Residents of the illegal settlement outpost of Amona in the central occupied West Bank voted on Sunday to approve a relocation plan put forward by the Israeli government, after weeks of discussions trying to assuage settler anger over the mandated evacuation of the outpost.

Israeli news outlet Haaretz reported that the settlers residing in Amona in the Ramallah district — an outpost considered illegal by both the Israeli government and the international community — had decided to accept an evacuation plan which would see the majority of them relocated to a nearby hilltop by Dec. 25 following a ruling by the Israeli Supreme Court stating that the outpost was illegally built on privately owned Palestinian land.

“After 20 years of pioneering settlement, and against all odds, and after two years of struggle, we have decided to suspend our struggle, and take the government’s offer to build 52 houses and public buildings in new Amona,” Ynet quoted the Amona settlers as saying.

A week prior, several hundred ultra-religious right-wing Israelis set up camp in Amona in anticipation of the outpost’s impending evacuation, raising tensions over a potentially violent confrontation between the settlers and Israeli forces.

Amona settlers had rejected previous plans which would have seen only half of them relocated nearby, whereas the current agreement will reportedly see almost all of them staying in the area.

However, Israeli rights group Peace Now has noted that the plan would have the settlers relocate to land privately owned by Palestinians, stating that “the Israeli government is replacing one land theft by another.”

Meanwhile, Amona Rabbi Yair Frank warned that if the settlers deemed that the Israeli government was not fulfilling its part of the deal, “we will not hesitate to renew the fight,” Ynet reported, quoting the rabbi as saying that “we have no doubts that we’ll return to the whole mountain.”

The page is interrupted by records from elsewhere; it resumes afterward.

(** Keys come out in the order of their first occurrence. *)
Lemma dict_fromkeys_order (l : list string) (i j : nat) (x y : string) :
  i < j →
  dict_fromkeys l !! i = Some x →
  dict_fromkeys l !! j = Some y →
  ∃ a b, first_index x l = Some a ∧ first_index y l = Some b ∧ a < b.
Proof.
  revert i j x y. induction l as [|z l IH] using rev_ind; intros i j x y Hij.
  - done.
  - rewrite dict_fromkeys_snoc. unfold dict_insert_key.
    case_bool_decide as Hz.
    + intros Hx Hy. destruct (IH _ _ _ _ Hij Hx Hy) as (a & b & Ha & Hb & Hab).
      exists a, b. split_and!; [| |done].
      * rewrite first_index_app_l; [done|].
        apply elem_of_dict_fromkeys. by eapply list_elem_of_lookup_2.
      * rewrite first_index_app_l; [done|].
        apply elem_of_dict_fromkeys. by eapply list_elem_of_lookup_2.
    + intros Hx Hy.
      assert (x ∈ l ∧ dict_fromkeys l !! i = Some x) as [Hxl Hx'].
      { apply lookup_lt_Some in Hy as Hj.
        rewrite length_app in Hj. simpl in Hj.
        rewrite lookup_app_l in Hx by lia.
        split; [|done]. apply elem_of_dict_fromkeys.
        by eapply list_elem_of_lookup_2. }
      destruct (decide (j < length (dict_fromkeys l))) as [Hj|Hj].
      * rewrite lookup_app_l in Hy by done.
        destruct (IH _ _ _ _ Hij Hx' Hy) as (a & b & Ha & Hb & Hab).
        exists a, b. split_and!; [| |done].
        -- by rewrite first_index_app_l.
        -- rewrite first_index_app_l; [done|].
           apply elem_of_dict_fromkeys. by eapply list_elem_of_lookup_2.
      * rewrite lookup_app_r in Hy by lia.
        apply list_lookup_singleton_Some in Hy as [_ <-].
        destruct (first_index_elem _ _ Hxl) as [a Ha].
        exists a, (length l). split_and!.
        -- by rewrite first_index_app_l.
        -- apply first_index_snoc_fresh. by rewrite <-elem_of_dict_fromkeys.
        -- by eapply first_index_lt.
Qed.

Lemma elem_of_concepts (text w : string) :
  w ∈ concepts text ↔
  w ∈ Re.findall concept_pattern text ∧ (w ∉ common_words) ∧ 3 < Str.len w.
Proof.
  unfold concepts, keep_concept. rewrite list_elem_of_filter.
  rewrite andb_true_iff, negb_true_iff, bool_decide_eq_false, Nat.ltb_lt.
  tauto.
Qed.

(** C5: key-concept extraction is a function of the abstract alone; its
    concepts number at most 5, are pairwise distinct and listed in the
    order of their first occurrence, none of them is itself a stoplist
    word (a concept of several words may begin with one) and each is
    longer than 3 characters; the result is the concepts joined by a
    comma and a space, or the fixed fallback text when there is none. *)
Theorem extract_key_concepts_spec (text : string) :
  let cs := concepts text in
  let u := unique_concepts text 5 in
  (∀ text', text' = text →
     extract_key_concepts text' = extract_key_concepts text)
  ∧ length u ≤ 5
  ∧ NoDup u
  ∧ (∀ w, w ∈ u →
       (w ∉ common_words) ∧ 3 < Str.len w
       ∧ w ∈ Re.findall concept_pattern text)
  ∧ (∀ i j x y, i < j → u !! i = Some x → u !! j = Some y →
       ∃ a b, first_index x cs = Some a ∧ first_index y cs = Some b ∧ a < b)
  ∧ (∀ z, z ∈ cs →
       z ∈ u ∨
       (length u = 5 ∧
        ∀ x, x ∈ u →
          ∃ a b, first_index x cs = Some a ∧ first_index z cs = Some b
                 ∧ a < b))
  ∧ (u = [] →
       extract_key_concepts text = "Research, Machine Learning, Deep Learning")
  ∧ (u ≠ [] → extract_key_concepts text = Str.join ", " u).
Proof.
  intros cs u. subst cs u.
  change (unique_concepts text 5) with (take 5 (dict_fromkeys (concepts text))).
  set (cs := concepts text). set (d := dict_fromkeys cs).
  assert (Hsub : ∀ i x, take 5 d !! i = Some x → d !! i = Some x ∧ i < 5).
  { intros i x Hi. apply lookup_take_Some in Hi. tauto. }
  split_and!.
  - by intros ? ->.
  - rewrite length_take. lia.
  - eapply sublist_NoDup; [apply NoDup_dict_fromkeys|apply sublist_take].
  - intros w Hw.
    assert (w ∈ cs) as Hc.
    { apply elem_of_dict_fromkeys.
      apply elem_of_take in Hw as (i & Hi & _).
      by eapply list_elem_of_lookup_2. }
    apply elem_of_concepts in Hc. tauto.
  - intros i j x y Hij [Hx _]%Hsub [Hy _]%Hsub.
    by eapply dict_fromkeys_order.
  - intros z Hz. apply elem_of_dict_fromkeys in Hz.
    apply list_elem_of_lookup in Hz as [k Hk].
    destruct (decide (k < 5)) as [Hlt|Hge].
    + left. apply list_elem_of_lookup. exists k.
      by rewrite lookup_take_lt.
    + right. apply lookup_lt_Some in Hk as Hlen. split.
      * rewrite length_take. fold d in Hlen. lia.
      * intros x [i Hi]%list_elem_of_lookup.
        apply Hsub in Hi as [Hi Hi5].
        eapply (dict_fromkeys_order cs i k); [lia|exact Hi|exact Hk].
  - unfold extract_key_concepts, extract_key_concepts_n, max_concepts_default.
    change (unique_concepts text 5) with (take 5 d). by intros ->.
  - unfold extract_key_concepts, extract_key_concepts_n, max_concepts_default.
    change (unique_concepts text 5) with (take 5 d). by destruct (take 5 d).
Qed.
(** X13: the life of a session.  When the pool hands out a client, the
    statement succeeds and the release succeeds,
    [initializeConnection(); query(q); releaseConnection()] resolves, and
    the driver was asked to connect, to run the statement on that client
    and to release that client, in this order. *)
Theorem session_happy_path q params options w c e1 r e2 e3 :
  pool_connect (env w) = (Resolved c, e1) ->
  pg_query c q (default_params params) e1 = (Resolved r, e2) ->
  client_release c e2 = (Resolved tt, e3) ->
  (initializeConnection ;; query q params options ;; releaseConnection)
    (initializeDatabase, w)
  = (Resolved tt,
     (mkSession (Some c),
      mkWorld e3 (events w ++ [EvConnect;
                               EvQuery c q (default_params params);
                               EvRelease c]))).
Proof.
  intros Hp Hq Hr.
  unfold bind at 1. rewrite initializeConnection_run, Hp. simpl.
  unfold bind at 1. rewrite session_query_run. simpl.
  unfold Query.executeDbQuery, Deadlock.manageDeadlocks.
  rewrite default_params_idem.
  erewrite attempt_resolved; cycle 1.
  { rewrite runner_rethrows. unfold bind.
    rewrite client_query_run. simpl. rewrite Hq. reflexivity. }
  simpl. rewrite releaseConnection_run with (c := c) by reflexivity. simpl.
  rewrite Hr. simpl. rewrite <- !app_assoc. reflexivity.
Qed.

(** X14: [initializeConnection] on a session that holds a client takes
    another client from the pool and forgets the first without releasing
    it: after two successful calls, [releaseConnection] releases the
    second client, and no release of the first was asked for. *)
Theorem reconnect_forgets_first_client w c1 e1 c2 e2 :
  pool_connect (env w) = (Resolved c1, e1) ->
  pool_connect e1 = (Resolved c2, e2) ->
  let s := snd ((initializeConnection ;; initializeConnection ;;
                 releaseConnection) (initializeDatabase, w)) in
  client (fst s) = Some c2
  /\ events (snd s) = events w ++ [EvConnect; EvConnect; EvRelease c2].
Proof.
  intros H1 H2 s.
  assert (Hs : s = (mkSession (Some c2),
                    mkWorld (snd (client_release c2 e2))
                      (events w ++ [EvConnect; EvConnect; EvRelease c2]))).
  { unfold s.
    unfold bind at 1. rewrite initializeConnection_run, H1. simpl.
    unfold bind at 1. rewrite initializeConnection_run. simpl.
    rewrite H2. simpl.
    rewrite releaseConnection_run with (c := c2) by reflexivity. simpl.
    rewrite <- ?app_assoc. reflexivity. }
  rewrite Hs. split; reflexivity.
Qed.

(** X15: [releaseConnection] does not forget the client it released: the
    session is as before, so a later [query] still hands its statement to
    that client, and a second [releaseConnection] releases the same
    client again. *)
Theorem release_keeps_handle v w :
  fst (snd (releaseConnection (v, w))) = v
  /\ forall c,
       client v = Some c ->
       events (snd (snd (releaseConnection (snd (releaseConnection (v, w))))))
         = events w ++ [EvRelease c; EvRelease c].
Proof.
  split.
  - destruct (client v) as [c|] eqn:Hc.
    + rewrite (releaseConnection_run _ _ c Hc). reflexivity.
    + rewrite release_without_client_cases by exact Hc. reflexivity.
  - intros c Hc. rewrite (releaseConnection_run _ _ c Hc). simpl.
    rewrite (releaseConnection_run _ _ c Hc). simpl.
    rewrite <- app_assoc. reflexivity.
Qed.
(** * NinjaTrader trade-history compiler: the ingestion and merge pipeline

    A shallow embedding of [detect_header_row], [read_file] and
    [compile_files] of [app.py], and the properties of the pipeline that
    the specification states.

    Conventions of the embedding.
    - A Python [str] is a [string] whose characters are code points below
      256; the character classes ([isspace], [isalnum], [lower]) are
      Python's on that range.
    - A pandas scalar is a [cell]; a [DataFrame] is a list of column labels
      with a list of rows.  The row index is not kept: [compile_files]
      concatenates with [ignore_index=True], resets the index after the sort
      and writes the file with [index=False].
    - What pandas and the operating system decide ([read_csv],
      [read_excel], [to_datetime], the dtype that [concat] gives a column,
      the order in which [sort_values] leaves rows with equal keys, whether a
      file can be written, [str] of a number, the base directory) is a
      [World]; a call that raises is [None].
    - Paths are POSIX paths. *)

From Stdlib Require Import ZArith QArith Qcanon Ascii String.
From stdpp Require Import base tactics option list gmap strings sorting pretty.

Local Open Scope string_scope.
Local Close Scope Qc_scope.
Local Close Scope Q_scope.
Local Open Scope list_scope.
Local Open Scope nat_scope.

(** ** Python strings *)

Module Py.

Definition ord (c : ascii) : N := N_of_ascii c.

Definition between (lo hi : N) (c : ascii) : bool :=
  ((lo <=? ord c) && (ord c <=? hi))%N.

Definition code_is (n : N) (c : ascii) : bool := (ord c =? n)%N.

(** [str.isspace] on one character: the ASCII controls TAB..CR and FS..US,
    the space, NEL and the no-break space. *)
Definition isspace (c : ascii) : bool :=
  between 9 13 c || between 28 32 c || code_is 133 c || code_is 160 c.

(** [str.isalpha]: the letters of ASCII and of Latin-1. *)
Definition isalpha (c : ascii) : bool :=
  between 65 90 c || between 97 122 c || code_is 170 c || code_is 181 c || code_is 186 c
  || between 192 214 c || between 216 246 c || between 248 255 c.

(** [str.isdecimal], [str.isdigit] or [str.isnumeric]: the digits, the
    superscripts one to three and the vulgar fractions. *)
Definition isnumeric (c : ascii) : bool :=
  between 48 57 c || code_is 178 c || code_is 179 c || code_is 185 c || between 188 190 c.

Definition isalnum (c : ascii) : bool := isalpha c || isnumeric c.

Definition lower_char (c : ascii) : ascii :=
  if between 65 90 c || between 192 214 c || between 216 222 c
  then ascii_of_N (ord c + 32) else c.

Fixpoint lower (s : string) : string :=
  match s with
  | "" => ""
  | String c s' => String (lower_char c) (lower s')
  end.

Fixpoint lstrip (s : string) : string :=
  match s with
  | "" => ""
  | String c s' => if isspace c then lstrip s' else s
  end.

Fixpoint rstrip (s : string) : string :=
  match s with
  | "" => ""
  | String c s' =>
      match rstrip s' with
      | "" => if isspace c then "" else String c ""
      | r => String c r
      end
  end.

(** [s.strip()] *)
Definition strip (s : string) : string := rstrip (lstrip s).

(** [k in s] for two strings *)
Fixpoint contains (k s : string) : bool :=
  String.prefix k s
  || match s with "" => false | String _ s' => contains k s' end.
(** C4, as the code has it: with [concurrency <= 0] no check is made and
    no error is raised for it.  The call asks the listing for its first
    entry; it never hands an object to the operation; it returns nil when
    the listing is empty and the listing's error when the first entry is
    one, and it does not return when the first entry is an object. *)
Theorem applyRecursive_no_capacity {W : Type} (concurrency : Z)
  (fn : W -> string -> W * option error) (s : GCSStorage) (dir : string)
  (w : W) (schedule : list label) (st : state W) :
  (concurrency <= 0)%Z ->
  run concurrency fn schedule (applyRecursive s dir w) = Some st ->
  submitted st = [] /\ workers st = []
  /\ (forall r,
        main st = Returned r ->
        nextCalls st = 1
        /\ match Objects (client s) (mkQuery dir "") with
           | [] => r = None
           | Failed err :: _ => r = Some err
           | Item _ :: _ => False
           end).
Proof.
  intros Hn Hrun.
  assert (S : stalled (Objects (client s) (mkQuery dir "")) st).
  { eapply run_invariant; [apply (stalled_step concurrency fn _ Hn) | | exact Hrun].
    unfold stalled, applyRecursive. cbn. repeat split. }
  destruct S as (Hw & Hs & _ & _ & _ & Hm).
  split; [exact Hs | split; [exact Hw|]].
  intros r Hr. rewrite Hr in Hm. exact Hm.
Qed.

Lemma applyRecursive_no_capacity_witness :
  @nil string = [] /\ @nil worker = []
  /\ (forall r, Returned None = Returned r ->
                1 = 1 /\ r = None).
Proof.
  exact (applyRecursive_no_capacity 0 (fun (w : unit) _ => (w, None))
           (mkGCS "bucket" (bucketOf [])) "a" tt [Main; Main]
           (mkState [] 0%Z [] None false (Returned None) tt 1 [])
           ltac:(lia) eq_refl).
Defined.

(** C4, as stated, fails: with capacity 0 and an empty listing the call
    has consulted the listing and returns nil, no error at all. *)
Lemma applyRecursive_zero_returns_nil :
  ~ (forall (s : GCSStorage) (dir : string) (schedule : list label)
            (st : state unit) (r : option error),
       run 0 (fun w _ => (w, None)) schedule (applyRecursive s dir tt) = Some st ->
       main st = Returned r ->
       r <> None /\ nextCalls st = 0).
Proof.
  intros H.
  destruct (H (mkGCS "bucket" (bucketOf [])) "a" [Main; Main] _ None eq_refl eq_refl)
    as [Hr _].
  now apply Hr.
Qed.
(** * notion-sync: price feeds to Notion rows

    A shallow embedding of the two scripts of the repository,
    [crypto_etf_sync.py] and [crypto_sync.py], and the properties of their
    retry loop, quote extraction, row lookup and row update.

    The scripts are sequential Python: every function is embedded as a
    computation in a state-and-exception monad over a [world] that answers
    HTTP requests, tells the time and records what the script did. *)

From Stdlib Require Import ZArith Ascii String SpecFloat.
From stdpp Require Import base option list strings gmap sorting.

Local Open Scope Z_scope.
Set Warnings "-register-all".

(** ** Python values *)

Module Py.

(** IEEE 754 binary64, the representation of a Python [float]. *)
Abbreviation float := spec_float.
Definition prec : Z := 53.
Definition emax : Z := 1024.

(** The values the scripts handle: what [json.loads] produces ([None],
    [bool], [int], [float], [str] as its UTF-8 bytes, [list], [dict] with
    string keys in insertion order; a [dict] has one entry per key, and the
    operations below look at the first) and, for module namespaces, opaque
    objects such as imported modules and functions. *)
Inductive value : Type :=
| VNone
| VBool (b : bool)
| VInt (n : Z)
| VFloat (f : float)
| VStr (s : string)
| VList (items : list value)
| VDict (entries : list (string * value))
| VObject (description : string).

(** Exceptions the scripts raise or let through. *)
Inductive exn : Type :=
| HTTPError (status_code : Z)
| RequestException
| JSONDecodeError
| RuntimeError (message : string)
| NameError (name : string)
| KeyError (key : value)
| IndexError
| TypeError
| AttributeError
| ValueError
| OverflowError
| InvalidJSONError.

Inductive result (A : Type) : Type :=
| Ok (a : A)
| Raise (e : exn).
Arguments Ok {A} a.
Arguments Raise {A} e.

#[export] Instance result_ret : MRet result := @Ok.
#[export] Instance result_bind : MBind result := fun A B f r =>
  match r with
  | Ok a => f a
  | Raise e => Raise e
  end.

(** Built-ins of the interpreter the scripts call and whose text is not part
    of the repository: [str()] of a value, as used by f-strings and [print],
    and the parser behind [float()] of a [str]. *)
Class Builtins := {
  py_str : value -> string;
  float_of_str : string -> option float;
}.

(** Truth value of an object, as tested by [if], [not] and [or]. *)
Definition truthy (v : value) : bool :=
  match v with
  | VNone => false
  | VBool b => b
  | VInt n => negb (n =? 0)
  | VFloat (S754_zero _) => false
  | VFloat _ => true
  | VStr s => negb (String.eqb s EmptyString)
  | VList items => match items with [] => false | _ => true end
  | VDict entries => match entries with [] => false | _ => true end
  | VObject _ => true
  end.

(** Lookup in a [dict]: the entry of the key. *)
Fixpoint dict_lookup (key : string) (entries : list (string * value)) : option value :=
  match entries with
  | [] => None
  | (k, v) :: rest => if String.eqb k key then Some v else dict_lookup key rest
  end.

(** [d[key] = v] on a [dict]: replaces the entry, or appends a new one. *)
Fixpoint dict_set (key : string) (v : value) (entries : list (string * value))
  : list (string * value) :=
  match entries with
  | [] => [(key, v)]
  | (k, v0) :: rest =>
      if String.eqb k key then (k, v) :: rest else (k, v0) :: dict_set key v rest
  end.

Definition dict_keys (entries : list (string * value)) : list string := entries.*1.

(** A [float] that is NaN or an infinity. *)
Definition non_finite (f : float) : bool :=
  match f with
  | S754_nan | S754_infinity _ => true
  | S754_zero _ | S754_finite _ _ _ => false
  end.

(** [json.dumps(v, allow_nan=False)], as far as it can fail: the encoder
    refuses a [float] that is NaN or an infinity with [ValueError] and an
    object that is no JSON value with [TypeError]; the first one met, in
    document order, is the one raised. *)
Fixpoint json_dumps_error (v : value) : option exn :=
  match v with
  | VNone | VBool _ | VInt _ | VStr _ => None
  | VFloat f => if non_finite f then Some ValueError else None
  | VList items =>
      (fix go (l : list value) : option exn :=
         match l with
         | [] => None
         | x :: rest =>
             match json_dumps_error x with
             | Some e => Some e
             | None => go rest
             end
         end) items
  | VDict entries =>
      (fix go (l : list (string * value)) : option exn :=
         match l with
         | [] => None
         | (_, x) :: rest =>
             match json_dumps_error x with
             | Some e => Some e
             | None => go rest
             end
         end) entries
  | VObject _ => Some TypeError
  end.

(** [s == v] for a [str] s. *)
Definition str_eq_value (s : string) (v : value) : bool :=
  match v with
  | VStr s' => String.eqb s s'
  | _ => false
  end.

Fixpoint is_prefix (p s : string) : bool :=
  match p, s with
  | EmptyString, _ => true
  | String a p', String b s' => Ascii.eqb a b && is_prefix p' s'
  | String _ _, EmptyString => false
  end.

Fixpoint is_substring (p s : string) : bool :=
  is_prefix p s ||
  match s with
  | EmptyString => false
  | String _ s' => is_substring p s'
  end.

(** [key in container] for a [str] key. *)
Definition py_in (key : string) (container : value) : result bool :=
  match container with
  | VDict entries => Ok (bool_decide (is_Some (dict_lookup key entries)))
  | VList items => Ok (existsb (str_eq_value key) items)
  | VStr s => Ok (is_substring key s)
  | _ => Raise TypeError
  end.

(** [obj.get(key, default)]: only a [dict] has the method. *)
Definition py_get (obj : value) (key : string) (default : value) : result value :=
  match obj with
  | VDict entries => Ok (from_option id default (dict_lookup key entries))
  | _ => Raise AttributeError
  end.

(** [obj[key]] for a [str] key: a [dict] looks the key up; a [list] or [str]
    rejects a [str] index and the other types have no subscription. *)
Definition py_item (obj : value) (key : string) : result value :=
  match obj with
  | VDict entries =>
      match dict_lookup key entries with
      | Some v => Ok v
      | None => Raise (KeyError (VStr key))
      end
  | _ => Raise TypeError
  end.

(** [obj[i]] for an [int] i >= 0. The keys of a decoded [dict] are [str], so
    an [int] is never among them. *)
Definition py_index (obj : value) (i : nat) : result value :=
  match obj with
  | VList items =>
      match items !! i with
      | Some v => Ok v
      | None => Raise IndexError
      end
  | VStr s =>
      match String.get i s with
      | Some c => Ok (VStr (String c EmptyString))
      | None => Raise IndexError
      end
  | VDict _ => Raise (KeyError (VInt (Z.of_nat i)))
  | _ => Raise TypeError
  end.
(** X13 (children started). [main] starts one child per run attempt and
    no other: at most [MAX_RESTARTS] of them in all, exactly [MAX_RESTARTS]
    when it gives up for lack of restarts, and at least one whenever
    [MAX_RESTARTS] is not zero. *)
Theorem children_bounded (s : state) :
  exists (e : ending) (verdicts : list bool) (s' : state),
    main cfg world strftime s = (Ok (Some (exit_status e)), s') /\
    supervised cfg world strftime 0 [] (started strftime s) e verdicts s' /\
    runs s' = (runs s + length verdicts)%nat /\
    (runs s' <= runs s + MAX_RESTARTS cfg)%nat /\
    (e = Exhausted -> runs s' = (runs s + MAX_RESTARTS cfg)%nat) /\
    ((0 < MAX_RESTARTS cfg)%nat -> (runs s < runs s')%nat).
Proof.
  destruct (restart_loop_supervised cfg world strftime (MAX_RESTARTS cfg) 0 []
              (started strftime s) ltac:(lia)) as (e & verdicts & s' & Hloop & Hsup).
  exists e, verdicts, s'. split; [exact Hloop|]. split; [exact Hsup|].
  destruct (supervised_verdicts _ _ _ _ _ _ _ _ _ Hsup) as (_ & Hlen & Hex).
  destruct (supervised_course _ _ _ _ _ _ Hsup) as (Hruns & _ & _ & Hne).
  simpl in Hruns. split; [exact Hruns|]. split; [lia|]. split.
  - intros He. destruct (Hex He) as [_ Hl]. lia.
  - intros Hpos. destruct e.
    + specialize (Hne ltac:(done)). lia.
    + specialize (Hne ltac:(done)). lia.
    + destruct (Hex eq_refl) as [_ Hl]. lia.
Qed.
(** The event: the upload returned a true status. *)
Definition upload_succeeded (e : event) : bool :=
  match e with
  | EvCall (c_upload_ota_image _ _ _ _) (Ok (RPair st _)) => truthy st
  | _ => false
  end.

(** The event: service discovery returned no service configuration. *)
Definition service_not_found (e : event) : bool :=
  match e with
  | EvCall (c_verify_service_exists _ _ _) (Ok (RPair config _)) => negb (truthy config)
  | _ => false
  end.

(** The event: the start command returned a false value. *)
Definition start_rejected (e : event) : bool :=
  match e with
  | EvCall (c_start_ota _ _ _ _ _ _) (Ok (RVal v)) => negb (truthy v)
  | _ => false
  end.

(** The event: the status poll returned. *)
Definition polled (e : event) : bool := returns CheckOtaStatus e.

(** The event: a call raised [SSLError]. *)
Definition tls_failed (e : event) : bool :=
  match e with
  | EvCall _ (Raise SSLError) => true
  | _ => false
  end.

(** The event: a call raised [NetworkError] or [RequestTimeoutError]. *)
Definition transport_failed (e : event) : bool :=
  match e with
  | EvCall _ (Raise x) => transient x
  | _ => false
  end.

Definition failed_line : event := EvLog Error [Lit "OTA Upgrade...Failed"].

(** The lines an iteration prints and logs once it has slept, when [retries]
    attempts are left. *)
Definition retries_left_lines (retries : nat) : trace :=
  if Nat.eqb retries 0 then []
  else [EvPrint [Lit "Retries left:"; NumOf retries];
        EvLog Info [Lit "Retries left: "; NumOf retries]].

(** What the [except] clause of a transient failure prints and logs. *)
Definition warning_lines (e : exn) : trace :=
  [EvPrint [ExnOf e]; EvLog Warn [ExnOf e]].

(** The first sub-step of the upload phase whose guard does not skip it. *)
Definition pending_upload (l : locals) : option step :=
  if negb (cached l NewSession) then Some NewSession
  else if negb (cached l NewNode) then Some NewNode
  else if negb (cached l NewService) then Some NewService
  else if negb (cached l VerifyService) then Some VerifyService
  else if negb (cached l UploadImage) then Some UploadImage
  else None.

(** The first sub-step of the activation phase whose guard does not skip it,
    when the upload response has an [image_url]. *)
Definition pending_activate (l : locals) : option step :=
  match contains "image_url" (response l) with
  | Ok true =>
      match subscript (response l) "image_url" with
      | Ok _ =>
          if negb (cached l GetServiceParams) then Some GetServiceParams
          else if negb (cached l GetNodeParams) then Some GetNodeParams
          else if negb (cached l StartOta) then Some StartOta
          else if negb (cached l CheckOtaStatus) then Some CheckOtaStatus
          else None
      | Raise _ => None
      end
  | _ => None
  end.

(** The sub-step of the first call of a trace. *)
Fixpoint first_call (t : trace) : option step :=
  match t with
  | [] => None
  | EvCall c _ :: _ => Some (step_of c)
  | _ :: t' => first_call t'
  end.
Lemma handleMouseMove_shifts_or_ignores_witness :
  handleMouseMove 90 (ofZ 20) None (draggingState 100) = draggingState 100.
Proof.
  refine (proj2 (handleMouseMove_shifts_or_ignores
                   90 (ofZ 20) None (draggingState 100) 9 81
                   eq_refl eq_refl _ _) _).
  - lia.
  - simpl; lia.
  - right. right. reflexivity.
Defined.

(** X6. Releasing the pointer ends the drag for good: after a mouse up
    (or mouse leave) every later pointer move, whatever the positions and
    the canvas, leaves the chart state as it is. *)
Theorem moves_after_mouse_up_are_ignored
        (len : nat) (st : ChartState) (moves : list (num * option Z)) :
  Forall (fun st' => st' = handleMouseUp st)
         (trace len (map (fun m => MouseMove (fst m) (snd m)) moves)
                (handleMouseUp st)).
Proof.
  induction moves as [|[x canvas] moves IH]; simpl; constructor.
  - reflexivity.
  - exact IH.
Qed.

In a cabinet meeting on Sunday, Israeli Prime Minister Benjamin Netanyahu reiterated the Israeli government’s “goodwill and love for settlement” in finding a solution that would satisfy the Amona settlers.

While the settler outposts constructed in Palestinian territory are considered illegal by the Israeli government, each of the some 196 government-approved Israeli settlements scattered across the West Bank are also built in direct violation of international law.